Okay so a long story short, I'm currently working in London living at home, in a 4 year long-long distance relationship. I'm 26 years old.

Me and my girlfriend have decided to live in her area of England (Hull area) which is a 3 hour drive from my hometown.

I've recently just been offered a job in her area, where I'll be taking a large pay cut, but will have no commuting costs and housing is much cheaper.

My parents are completely against my decision, they say its stupid for me to take such a big pay cut, they've said they think im going backward in my career (even though the job itself is great). They are saying because of my decision they won't be supporting me financially if I need it, and that I'm effectively cutting them out of my life in my decision.

How do I approach parents like this?

I suffer from anxiety too (ocd), from a young age, so this is really just making me doubt everything now. It's keeping me up at night, sweating, not eating etc.

Thanks in advance for reading.

TreeStar
05-09-2016, 05:29 AM
You're parenrts probably just want what's best for you, but it can be frustrating.

I guess you've already tried sitting down with them and telling the pros and cons? If you haven't, it would be the first step I think.
Maybe tell them it would mean a lot to you to have their support in this.

Do you have any other siblings you can try talking to? Or any other family members to talk things through with?

Kirk
05-09-2016, 06:59 AM
That is a very tough call and a case could be made either way.

The Intolerable Kid
06-06-2016, 07:13 AM
If the job is great and it will make you happy, go for it. From what you say it sounds like you're balancing the reduced income with less expensive housing costs and eliminating the costs of commuting. If your parents want to over react to a career change by cutting you out of their lives, that's their problem.

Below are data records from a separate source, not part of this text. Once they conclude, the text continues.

(** * tRPC Explorer: router discovery and procedure analysis

    A shallow embedding of the parser of the VS Code tRPC explorer
    ([src/parser.ts] and [src/parserProcedureAnalysis.ts]) together with the
    properties of its specification.

    The TypeScript compiler API, Node's [fs] and [path] modules and the regular
    expression engine are the environment of the program.  Their results are
    data of the model: a file system maps absolute POSIX paths to parsed
    files, a syntax tree is a value of type [Node], and the answers of the
    type checker are functions stored in a [TypeCheckerContext].  Strings are
    sequences of 8-bit code units. *)

From Stdlib Require Import Ascii String.
From stdpp Require Import gmap strings pretty list.
From Equations Require Import Equations.

Local Open Scope stdpp_scope.

(** ** JavaScript strings *)

(** [Boolean(s)]: a string is truthy when it is not empty. *)
Definition truthy (s : string) : bool :=
  match s with
  | EmptyString => false
  | String _ _ => true
  end.

(** [Boolean(x)] for [x : string | undefined]. *)
Definition truthy_opt (o : option string) : bool :=
  match o with
  | Some s => truthy s
  | None => false
  end.

(** [s.startsWith(p)]. *)
Definition startsWith (s p : string) : bool := String.prefix p s.

Fixpoint dropWhile (f : ascii → bool) (s : string) : string :=
  match s with
  | EmptyString => EmptyString
  | String c s' => if f c then dropWhile f s' else s
  end.

Fixpoint takeWhile (f : ascii → bool) (s : string) : string :=
  match s with
  | EmptyString => EmptyString
  | String c s' => if f c then String c (takeWhile f s') else EmptyString
  end.

Fixpoint string_drop (n : nat) (s : string) : string :=
  match n, s with
  | 0, _ => s
  | S n', String _ s' => string_drop n' s'
  | S _, EmptyString => EmptyString
  end.

(** [s.slice(n)] for [0 <= n]. *)
Definition slice_from (s : string) (n : nat) : string := string_drop n s.

(** [s.trim()], on the white space of the ASCII range. *)
Definition trim (s : string) : string :=
  String.rev (dropWhile Ascii.is_space (String.rev (dropWhile Ascii.is_space s))).

(** All white space removed, as [replace] with the global pattern for runs
    of white space does. *)
Fixpoint removeWhitespace (s : string) : string :=
  match s with
  | EmptyString => EmptyString
  | String c s' =>
      if Ascii.is_space c then removeWhitespace s' else String c (removeWhitespace s')
  end.

(** [s.split(sep)] for a one-character separator: never the empty list. *)
Fixpoint split_on (sep : ascii) (s : string) : list string :=
  match s with
  | EmptyString => [EmptyString]
  | String c s' =>
      if Ascii.eqb c sep then EmptyString :: split_on sep s'
      else match split_on sep s' with
           | [] => [String c EmptyString]
           | p :: ps => String c p :: ps
           end
  end.

(** [parts.join(sep)]. *)
Fixpoint join (sep : string) (parts : list string) : string :=
  match parts with
  | [] => EmptyString
  | [p] => p
  | p :: ps => p +:+ sep +:+ join sep ps
  end.

(** [Array.from(new Set(l))]: duplicates removed, first occurrences kept in
    order. *)
Fixpoint uniqueStrings_go (seen : list string) (l : list string) : list string :=
  match l with
  | [] => []
  | x :: l' =>
      if bool_decide (x ∈ seen) then uniqueStrings_go seen l'
      else x :: uniqueStrings_go (x :: seen) l'
  end.

Definition uniqueStrings (l : list string) : list string := uniqueStrings_go [] l.

(** The replacement of a final star by nothing: one star at the very end is
    removed. *)
Definition stripTrailingStar (s : string) : string :=
  match String.rev s with
  | String "*"%char r => String.rev r
  | _ => s
  end.

(** The character classes of the identifier pattern of [resolveSchemaText]:
    letters, underscore and dollar; and these with the digits. *)
Definition isIdentStart (c : ascii) : bool :=
  let n := nat_of_ascii c in
  ((65 <=? n) && (n <=? 90)) || ((97 <=? n) && (n <=? 122))
  || Ascii.eqb c "_"%char || Ascii.eqb c "$"%char.

Definition isIdentPart (c : ascii) : bool :=
  isIdentStart c || ((48 <=? nat_of_ascii c) && (nat_of_ascii c <=? 57)).

(** The match of the identifier pattern of [resolveSchemaText], an identifier
    start character, then identifier characters, then anything: the two
    groups are the longest identifier at the start and all that follows. *)
Definition matchIdentifier (s : string) : option (string * string) :=
  match s with
  | String c _ =>
      if isIdentStart c
      then Some (takeWhile isIdentPart s, dropWhile isIdentPart s)
      else None
  | EmptyString => None
  end.

(** ** Paths

    Node's [path] module on absolute POSIX paths, the paths VS Code hands to
    the extension.  A path that is not absolute is read from the root. *)

Definition isSlash (c : ascii) : bool := Ascii.eqb c "/"%char.

(** The segments of a path once [.], [..] and empty segments are resolved;
    [acc] holds the segments so far, the last one first. *)
Fixpoint normalizeSegments (acc : list string) (segs : list string) : list string :=
  match segs with
  | [] => rev acc
  | seg :: segs' =>
      if String.eqb seg EmptyString || String.eqb seg "." then normalizeSegments acc segs'
      else if String.eqb seg ".." then normalizeSegments (tail acc) segs'
      else normalizeSegments (seg :: acc) segs'
  end.

Definition normalizeAbsolute (p : string) : string :=
  "/" +:+ join "/" (normalizeSegments [] (split_on "/"%char p)).

(** [path.resolve(from, to)]. *)
Definition path_resolve (from to : string) : string :=
  if startsWith to "/" then normalizeAbsolute to
  else normalizeAbsolute (from +:+ "/" +:+ to).

(** [path.join(a, b)]. *)
Definition path_join (a b : string) : string := normalizeAbsolute (a +:+ "/" +:+ b).

(** [path.dirname(p)]: the path up to its last segment, [/] above the first
    one. *)
Definition path_dirname (p : string) : string :=
  let r := dropWhile isSlash (String.rev p) in
  let r' := dropWhile isSlash (dropWhile (λ c, negb (isSlash c)) r) in
  match r' with
  | EmptyString => "/"
  | _ => String.rev r'
  end.

(** [path.parse(dir).root] of an absolute path. *)
Definition path_root : string := "/".

(** ** Syntax trees

    The part of the TypeScript syntax tree that the parser inspects.  Every
    node carries what the program reads from its position in the file: its
    source text [getText()], its offsets [getStart()] and [getEnd()], and the
    line of its start. *)

Record NodeInfo : Type := mkInfo {
  info_text : string;
  info_start : nat;
  info_end : nat;
  info_line : nat
}.

Inductive Modifier : Type := ExportKeyword | DeclareKeyword | OtherModifier.

Record ImportSpecifier : Type := mkImportSpecifier {
  spec_propertyName : option string;
  spec_name : string
}.

Inductive NamedImportBindings : Type :=
| NamedImports (elements : list ImportSpecifier)
| NamespaceImport (name : string).

Record ImportClause : Type := mkImportClause {
  clause_name : option string;
  clause_namedBindings : option NamedImportBindings
}.
Lemma keeps_getitem (j : json) (k : string) : keeps_dirs (getitem j k).
Proof.
  destruct j; try apply keeps_raise. simpl.
  destruct (assoc_last k fields); [apply keeps_ret | apply keeps_raise].
Qed.

Lemma keeps_py_iter (j : json) : keeps_dirs (py_iter j).
Proof. destruct j; first [apply keeps_ret | apply keeps_raise]. Qed.

Lemma keeps_as_path (j : json) : keeps_dirs (as_path j).
Proof. destruct j; first [apply keeps_ret | apply keeps_raise]. Qed.

Lemma keeps_mkdir (p : string) : keeps_dirs (mkdir p).
Proof.
  intros s q H. unfold mkdir. run.
  destruct (fs s !! p) eqn:E; simpl; [exact H |].
  unfold dir_exists in *. rewrite lookup_insert. case_decide as Heq; [done |]. exact H.
Qed.

Lemma keeps_write_file (dir name : string) (c : content) : keeps_dirs (write_file dir name c).
Proof.
  intros s q H. unfold write_file. run.
  destruct (fs s !! dir) as [[files|c']|] eqn:E; simpl; try exact H.
  unfold dir_exists in *. rewrite lookup_insert. case_decide; [done | exact H].
Qed.

Lemma keeps_clowder_get_m (w : world) (path : string) : keeps_dirs (clowder_get_m w path).
Proof.
  unfold clowder_get_m. apply keeps_bind; [apply keeps_emit | intros _].
  destruct (clowder_get w path); [apply keeps_ret | apply keeps_raise].
Qed.

Lemma keeps_clowder_get_file_m (w : world) (path dir name : string) :
  keeps_dirs (clowder_get_file_m w path dir name).
Proof.
  unfold clowder_get_file_m. apply keeps_bind; [apply keeps_emit | intros _].
  apply keeps_write_file.
Qed.

Lemma keeps_filter_m {A} (p : A -> M bool) (l : list A) :
  (forall x, keeps_dirs (p x)) -> keeps_dirs (filter_m p l).
Proof.
  intros Hp. induction l as [|x rest IH]; simpl; [apply keeps_ret |].
  apply keeps_bind; [apply Hp | intros b].
  apply keeps_bind; [exact IH | intros r; apply keeps_ret].
Qed.

Lemma keeps_for {A} (l : list A) (f : A -> M unit) :
  (forall x, keeps_dirs (f x)) -> keeps_dirs (for_ l f).
Proof.
  intros Hf. induction l as [|x rest IH]; simpl; [apply keeps_ret |].
  apply keeps_bind; [apply Hf | intros _; exact IH].
Qed.
Lemma majority_result_count (strs : list bytes) :
  findMajorityPrefix strs <> [] ->
  (thresholdOf (length strs) <= Z.of_nat (matchCountOf strs (findMajorityPrefix strs)))%Z
  /\ 2 <= matchCountOf strs (findMajorityPrefix strs).
Proof.
  intro Hne.
  destruct (findMajorityPrefix_from_candidate strs Hne) as (c & _ & Hq & Hacc).
  unfold qualifies in Hq.
  destruct (acceptedPrefix_shape _ _ Hacc) as (i & _ & _ & Hfp & _).
  assert (Hle : matchCountOf strs c <= matchCountOf strs (findMajorityPrefix strs)).
  { apply matchCountOf_shorter. rewrite Hfp. apply isPrefixOf_firstn. }
  pose proof (thresholdOf_at_least_2 (length strs)). lia.
Qed.

(** X7: a non-empty result of [findMajorityPrefix] is itself the prefix of
    at least as many filenames as the threshold, so of at least 2. *)
Theorem findMajorityPrefix_result_reaches_threshold (strs : list bytes) :
  findMajorityPrefix strs <> [] ->
  (thresholdOf (length strs) <= Z.of_nat (matchCountOf strs (findMajorityPrefix strs)))%Z
  /\ 2 <= matchCountOf strs (findMajorityPrefix strs).
Proof.
  intro Hne.
  destruct (findMajorityPrefix_from_candidate strs Hne) as (c & _ & Hq & Hacc).
  destruct (acceptedPrefix_shape _ _ Hacc) as (i & _ & _ & Hfp & _).
  pose proof (matchCountOf_shorter strs (findMajorityPrefix strs) c) as Hle.
  rewrite Hfp in Hle at 1. specialize (Hle (isPrefixOf_firstn c (i + 1))).
  unfold qualifies in Hq.
  pose proof (thresholdOf_at_least_2 (length strs)). lia.
Qed.

Lemma findMajorityPrefix_result_reaches_threshold_witness :
  2 <= matchCountOf [B "Artist-Song1.mp3"; B "Artist-Song2.mp3"; B "Other.mp3"]
                    (findMajorityPrefix [B "Artist-Song1.mp3"; B "Artist-Song2.mp3"; B "Other.mp3"]).
Proof.
  refine (proj2 (findMajorityPrefix_result_reaches_threshold
                   [B "Artist-Song1.mp3"; B "Artist-Song2.mp3"; B "Other.mp3"] _)).
  vm_compute. discriminate.
Defined.

(** X8: unlike [findCommonPrefix], [findMajorityPrefix] depends on the order
    of the filenames: among candidates of equal match count the first one
    tried wins. *)
Theorem findMajorityPrefix_depends_on_order :
  ~ (forall l1 l2, Permutation l1 l2 -> findMajorityPrefix l1 = findMajorityPrefix l2).
Proof.
  intro H.
  specialize (H [B "aaa-x1"; B "aaa-x2"; B "bbb-y1"; B "bbb-y2"]
                [B "bbb-y1"; B "bbb-y2"; B "aaa-x1"; B "aaa-x2"]).
  assert (HP : Permutation [B "aaa-x1"; B "aaa-x2"; B "bbb-y1"; B "bbb-y2"]
                           [B "bbb-y1"; B "bbb-y2"; B "aaa-x1"; B "aaa-x2"]).
  { change (Permutation ([B "aaa-x1"; B "aaa-x2"] ++ [B "bbb-y1"; B "bbb-y2"])
                        ([B "bbb-y1"; B "bbb-y2"] ++ [B "aaa-x1"; B "aaa-x2"])).
    apply Permutation_app_comm. }
  specialize (H HP). vm_compute in H. discriminate H.
Qed.

(** X9: a prefix detected for a group (lines 210-218) has whitespace-trimmed
    length at least 3, the group has at least 2 filenames, and at least 2 of
    them start with the prefix. *)
Theorem detectPrefix_usable (filenames : list bytes) (prefix : bytes) :
  detectPrefix filenames = Some prefix ->
  3 <= length (TrimSpace prefix)
  /\ 2 <= length filenames
  /\ 2 <= matchCountOf filenames prefix.
Proof.
  unfold detectPrefix.
  destruct (bytes_eqb (findCommonPrefix filenames) []
            || (length (TrimSpace (findCommonPrefix filenames)) <? 3)) eqn:E1.
  - destruct (bytes_eqb (findMajorityPrefix filenames) []
              || (length (TrimSpace (findMajorityPrefix filenames)) <? 3)) eqn:E2;
      [discriminate|].
    intro H. injection H as <-.
    apply orb_false_iff in E2 as [E2 E3]. apply bytes_eqb_neq in E2. apply Nat.ltb_ge in E3.
    destruct (majority_result_count filenames E2) as [_ H2].
    pose proof (matchCountOf_le_length filenames (findMajorityPrefix filenames)). lia.
  - intro H. injection H as <-.
    apply orb_false_iff in E1 as [E1 E3]. apply bytes_eqb_neq in E1. apply Nat.ltb_ge in E3.
    assert (Hlen : 2 <= length filenames).
    { destruct filenames as [|a [|b l]]; simpl; try lia; contradiction E1; reflexivity. }
    split; [exact E3 | split; [exact Hlen|]].
    assert (Hall : matchCountOf filenames (findCommonPrefix filenames) = length filenames).
    { unfold matchCountOf. f_equal. apply forallb_filter_id. apply forallb_forall.
      intros s Hs. apply HasPrefix_iff.
      rewrite (findCommonPrefix_unfold filenames Hlen).
      eapply isPrefixOf_trans; [apply trimAtSeparator_prefix | apply rawPrefix_common; exact Hs]. }
    lia.
Qed.

Lemma detectPrefix_usable_witness :
  3 <= length (TrimSpace (B "Artist-"))
  /\ 2 <= length (map unixBase artistFiles)
  /\ 2 <= matchCountOf (map unixBase artistFiles) (B "Artist-").
Proof.
  apply (detectPrefix_usable (map unixBase artistFiles) (B "Artist-")).
  reflexivity.
Defined.

(** * Further properties of the rename plan and of the driver *)

(** [strings.TrimSpace] keeps a contiguous piece of its argument. *)
Lemma TrimLeftSpace_suffix_bounded (n : nat) :
  forall s, length s <= n -> exists a, s = a ++ TrimLeftSpace s.
Proof.
  induction n as [|n IH]; intros s Hlen.
  - destruct s; [exists []; reflexivity | simpl in Hlen; lia].
  - destruct s as [|b0 t0]; [exists []; reflexivity|].
    simpl in Hlen. cbn [TrimLeftSpace].
    destruct (isAsciiSpace b0).
    + destruct (IH t0) as [a Ha]; [lia|]. exists (b0 :: a). simpl. f_equal. exact Ha.
    + destruct t0 as [|b1 t1]; [exists []; reflexivity|]. simpl in Hlen.
      destruct (isSpace2 b0 b1).
      * destruct (IH t1) as [a Ha]; [lia|]. exists (b0 :: b1 :: a). simpl. do 2 f_equal. exact Ha.
      * destruct t1 as [|b2 t2]; [exists []; reflexivity|]. simpl in Hlen.
        destruct (isSpace3 b0 b1 b2); [|exists []; reflexivity].
        destruct (IH t2) as [a Ha]; [lia|]. exists (b0 :: b1 :: b2 :: a). simpl. do 3 f_equal. exact Ha.
Qed.

Lemma trimRevSpace_suffix_bounded (n : nat) :
  forall r, length r <= n -> exists a, r = a ++ trimRevSpace r.
Proof.
  induction n as [|n IH]; intros r Hlen.
  - destruct r; [exists []; reflexivity | simpl in Hlen; lia].
  - destruct r as [|b0 t0]; [exists []; reflexivity|].
    simpl in Hlen. cbn [trimRevSpace].
    destruct (isAsciiSpace b0).
    + destruct (IH t0) as [a Ha]; [lia|]. exists (b0 :: a). simpl. f_equal. exact Ha.
    + destruct t0 as [|b1 t1]; [exists []; reflexivity|]. simpl in Hlen.
      destruct (isSpace2 b1 b0).
      * destruct (IH t1) as [a Ha]; [lia|]. exists (b0 :: b1 :: a). simpl. do 2 f_equal. exact Ha.
      * destruct t1 as [|b2 t2]; [exists []; reflexivity|]. simpl in Hlen.
        destruct (isSpace3 b2 b1 b0); [|exists []; reflexivity].
        destruct (IH t2) as [a Ha]; [lia|]. exists (b0 :: b1 :: b2 :: a). simpl. do 3 f_equal. exact Ha.
Qed.

Lemma TrimSpace_within (s : bytes) : exists a b, s = a ++ TrimSpace s ++ b.
Proof.
  destruct (TrimLeftSpace_suffix_bounded (length s) s (le_n _)) as [a Ha].
  destruct (trimRevSpace_suffix_bounded (length (rev (TrimLeftSpace s)))
                                        (rev (TrimLeftSpace s)) (le_n _)) as [b Hb].
  exists a, (rev b). unfold TrimSpace, TrimRightSpace.
  rewrite <- rev_app_distr, <- Hb, rev_involutive. exact Ha.
Qed.

Lemma TrimSpace_shorter (s : bytes) : TrimSpace s <> s -> length (TrimSpace s) < length s.
Proof.
  intro Hne. destruct (TrimSpace_within s) as (a & b & H).
  assert (Hlen : length s = length a + (length (TrimSpace s) + length b))
    by (rewrite H at 1; rewrite !length_app; reflexivity).
  destruct a as [|x a]; [|simpl in Hlen; lia].
  destruct b as [|y b]; [|rewrite length_cons in Hlen; lia].
  simpl in H. rewrite app_nil_r in H. congruence.
Qed.

Section PlanOrder.

Variable Base : bytes -> bytes.
Variable Join : bytes -> bytes -> bytes.

Lemma planned_paths (dir prefix : bytes) (files : list bytes) :
  map OldPath (fst (buildPlans Base Join dir prefix files))
  = filter (fun file => negb (bytes_eqb (newNameOf Base prefix file) [])
                        && negb (bytes_eqb (Base file) (newNameOf Base prefix file))) files.
Proof.
  unfold buildPlans. rewrite buildPlans_fold. simpl.
  induction files as [|file files IH]; [reflexivity|].
  simpl. rewrite map_app, IH. unfold planStep, newNameOf.
  destruct (bytes_eqb (TrimSpace (TrimPrefix (Base file) prefix)) []); [reflexivity|].
  destruct (bytes_eqb (Base file) (TrimSpace (TrimPrefix (Base file) prefix))); reflexivity.
Qed.

Lemma plans_and_warnings_count (dir prefix : bytes) (files : list bytes) :
  length (fst (buildPlans Base Join dir prefix files))
  + length (snd (buildPlans Base Join dir prefix files)) <= length files.
Proof.
  unfold buildPlans. rewrite buildPlans_fold. simpl.
  induction files as [|file files IH]; [simpl; lia|].
  simpl. rewrite !length_app.
  assert (Hone : length (fst (planStep Base Join dir prefix ([], []) file))
                 + length (snd (planStep Base Join dir prefix ([], []) file)) <= 1).
  { unfold planStep.
    destruct (bytes_eqb (TrimSpace (TrimPrefix (Base file) prefix)) []); [simpl; lia|].
    destruct (negb (bytes_eqb (Base file) (TrimSpace (TrimPrefix (Base file) prefix))));
      simpl; lia. }
  lia.
Qed.

(** X10: the plan lists files in the order of the input and at most once
    each: its old paths are the input files that get a new name, so a
    group without repeated paths gives a plan without repeated old paths;
    plan entries and warnings together are no more than the files. *)
Theorem plan_follows_file_order (dir prefix : bytes) (files : list bytes) :
  map OldPath (fst (buildPlans Base Join dir prefix files))
  = filter (fun file => negb (bytes_eqb (newNameOf Base prefix file) [])
                        && negb (bytes_eqb (Base file) (newNameOf Base prefix file))) files
  /\ (NoDup files -> NoDup (map OldPath (fst (buildPlans Base Join dir prefix files))))
  /\ length (fst (buildPlans Base Join dir prefix files))
     + length (snd (buildPlans Base Join dir prefix files)) <= length files.
Proof.
  split; [apply planned_paths | split; [|apply plans_and_warnings_count]].
  intro Hnd. rewrite planned_paths. apply NoDup_filter. exact Hnd.
Qed.

(** X11: in every plan entry the new filename is a contiguous piece of the
    old filename and strictly shorter than it; when the old filename starts
    with the prefix, that piece lies after the prefix. *)
Theorem plan_new_name_within_old (dir prefix : bytes) (files : list bytes) (e : RenamePlan) :
  In e (fst (buildPlans Base Join dir prefix files)) ->
  (exists a b, OldName e = a ++ NewName e ++ b)
  /\ length (NewName e) < length (OldName e)
  /\ (HasPrefix (OldName e) prefix = true ->
      exists a b, OldName e = prefix ++ a ++ NewName e ++ b).
Proof.
  intro He. apply in_plans in He as (file & _ & _ & Hne & ->). simpl.
  unfold newNameOf in *. unfold TrimPrefix in *.
  destruct (HasPrefix (Base file) prefix) eqn:E.
  - apply HasPrefix_iff in E as [t Ht].
    assert (Hrest : slice_from (Base file) (length prefix) = t).
    { unfold slice_from. rewrite Ht, skipn_app, Nat.sub_diag, skipn_all. reflexivity. }
    rewrite Hrest in *.
    destruct (TrimSpace_within t) as (a & b & Hab).
    assert (Hold : Base file = prefix ++ a ++ TrimSpace t ++ b) by (rewrite Ht at 1; rewrite Hab at 1; reflexivity).
    split; [|split].
    + exists (prefix ++ a), b. rewrite <- app_assoc. exact Hold.
    + assert (Hlen : length (Base file)
                     = length prefix + (length a + (length (TrimSpace t) + length b)))
        by (rewrite Hold at 1; rewrite !length_app; reflexivity).
      destruct (Nat.eq_dec (length (TrimSpace t)) (length (Base file))) as [Heq|]; [|lia].
      exfalso. apply Hne.
      destruct prefix as [|x prefix]; [|simpl in Hlen; lia].
      destruct a as [|y a]; [|simpl in Hlen; lia].
      destruct b as [|z b]; [|rewrite length_cons in Hlen; simpl in Hlen; lia].
      simpl in Hold. rewrite app_nil_r in Hold. congruence.
    + intros _. exists a, b. exact Hold.
  - split; [apply TrimSpace_within | split; [|discriminate]].
    apply TrimSpace_shorter. exact Hne.
Qed.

I think they might change their minds as time goes on and you demonstrate that the decision was the correct one for you. Giving advice and wanting you to succeed is one thing, but trying to dictate how a 26 year old lives by using threats of isolation seems somewhat out of line to me.
Whatever your decision, good luck to you.

MainerMikeBrown
06-08-2016, 06:07 PM
Apb90, since you're a full-fledged adult, you have to do what you think is best for you, not what you're parents think. Your parents have a right to their beliefs. But you have the right to run your life the way you think is best.

sazco
06-14-2016, 08:26 AM
In the end it's your life, I would do what makes you happy. The pay cuts not good for obvious reasons but I would do it if you think the relationship will last longer and if you could find a better paying job. As far as your parents go hopefully they get over whatever they are feeling with you moving away, my mother wouldn't care what I do as long as I make the smartest decision I could.

solin9
11-24-2016, 11:05 PM
I agree with what everybody says here.You are an adult and you are capable of making your own decisions.I can understand that your parents are worried about you but cutting you off like that just doesn't seem right to me.My cousin faced a similar situation where in the end he had to move out and deposit most of his belongings in a storage unit until he could find a suitable place to live in.But everything patched up in the end and now he is doing pretty well.This just shows that you have to stick to what you believe in.If you know that you have made the right decision go for it.Don't think too much about it either,it might just make you more doubtful and you will loose your courage and confidence.